=== Section Start ===

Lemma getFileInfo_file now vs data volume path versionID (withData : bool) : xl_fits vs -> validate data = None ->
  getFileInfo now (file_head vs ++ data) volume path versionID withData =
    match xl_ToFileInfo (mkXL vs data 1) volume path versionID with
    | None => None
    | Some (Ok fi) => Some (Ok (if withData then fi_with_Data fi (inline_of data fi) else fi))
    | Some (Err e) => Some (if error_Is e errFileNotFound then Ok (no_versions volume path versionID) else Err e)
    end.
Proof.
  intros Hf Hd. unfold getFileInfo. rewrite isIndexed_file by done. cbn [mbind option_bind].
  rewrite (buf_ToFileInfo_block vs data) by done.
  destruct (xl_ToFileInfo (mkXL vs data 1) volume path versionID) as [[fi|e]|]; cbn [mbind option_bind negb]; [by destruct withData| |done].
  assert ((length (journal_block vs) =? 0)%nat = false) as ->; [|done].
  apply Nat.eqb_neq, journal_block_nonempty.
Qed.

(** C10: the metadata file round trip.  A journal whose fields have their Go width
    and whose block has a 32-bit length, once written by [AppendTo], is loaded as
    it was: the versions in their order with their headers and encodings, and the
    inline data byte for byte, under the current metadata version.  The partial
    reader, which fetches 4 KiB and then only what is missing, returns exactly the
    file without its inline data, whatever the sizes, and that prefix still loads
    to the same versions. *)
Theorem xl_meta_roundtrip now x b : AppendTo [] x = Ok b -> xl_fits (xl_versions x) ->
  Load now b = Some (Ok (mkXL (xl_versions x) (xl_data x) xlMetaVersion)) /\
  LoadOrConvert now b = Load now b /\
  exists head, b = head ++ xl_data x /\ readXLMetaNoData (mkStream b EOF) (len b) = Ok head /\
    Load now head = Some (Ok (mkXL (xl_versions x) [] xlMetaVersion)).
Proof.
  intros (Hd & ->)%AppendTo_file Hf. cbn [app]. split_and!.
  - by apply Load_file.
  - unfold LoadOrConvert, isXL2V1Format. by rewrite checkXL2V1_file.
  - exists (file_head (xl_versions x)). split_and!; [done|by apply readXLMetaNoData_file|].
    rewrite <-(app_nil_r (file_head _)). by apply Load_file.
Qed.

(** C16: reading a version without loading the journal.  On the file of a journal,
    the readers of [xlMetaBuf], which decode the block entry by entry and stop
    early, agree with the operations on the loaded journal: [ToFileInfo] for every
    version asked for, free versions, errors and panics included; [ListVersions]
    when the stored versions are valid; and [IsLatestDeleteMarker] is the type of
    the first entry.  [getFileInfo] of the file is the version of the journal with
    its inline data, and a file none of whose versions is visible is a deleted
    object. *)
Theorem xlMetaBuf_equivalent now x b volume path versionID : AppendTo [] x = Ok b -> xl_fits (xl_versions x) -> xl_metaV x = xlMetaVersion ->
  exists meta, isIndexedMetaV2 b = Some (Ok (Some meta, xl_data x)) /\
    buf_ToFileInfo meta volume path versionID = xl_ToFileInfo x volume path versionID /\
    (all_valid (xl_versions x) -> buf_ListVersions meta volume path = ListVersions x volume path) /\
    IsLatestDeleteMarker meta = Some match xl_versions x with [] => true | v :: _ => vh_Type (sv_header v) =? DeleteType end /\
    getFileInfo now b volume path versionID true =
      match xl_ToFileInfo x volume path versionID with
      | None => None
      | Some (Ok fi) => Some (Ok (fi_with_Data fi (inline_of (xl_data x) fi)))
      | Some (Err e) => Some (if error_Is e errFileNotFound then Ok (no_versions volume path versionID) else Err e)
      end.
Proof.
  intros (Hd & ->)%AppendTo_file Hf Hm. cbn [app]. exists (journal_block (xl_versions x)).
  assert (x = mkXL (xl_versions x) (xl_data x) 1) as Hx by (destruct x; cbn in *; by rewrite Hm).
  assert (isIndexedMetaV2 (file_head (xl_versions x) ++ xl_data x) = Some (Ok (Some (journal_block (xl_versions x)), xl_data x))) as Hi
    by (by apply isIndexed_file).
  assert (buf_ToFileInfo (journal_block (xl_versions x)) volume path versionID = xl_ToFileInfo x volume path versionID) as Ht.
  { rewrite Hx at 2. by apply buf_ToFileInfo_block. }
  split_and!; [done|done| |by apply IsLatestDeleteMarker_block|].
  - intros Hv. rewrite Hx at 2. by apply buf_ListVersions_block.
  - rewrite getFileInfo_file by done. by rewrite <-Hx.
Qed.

=== Section End ===

**PROBLEM TO WORK ON**
In the entries above, find the line holding "its inline data, and" and the line holding "exists meta, isIndexedMetaV2", then retype exactly those two lines and every line between them, and nothing else.

**YOUR RESPONSE**
    its inline data, and a file none of whose versions is visible is a deleted
    object. *)
Theorem xlMetaBuf_equivalent now x b volume path versionID : AppendTo [] x = Ok b -> xl_fits (xl_versions x) -> xl_metaV x = xlMetaVersion ->
  exists meta, isIndexedMetaV2 b = Some (Ok (Some meta, xl_data x)) /\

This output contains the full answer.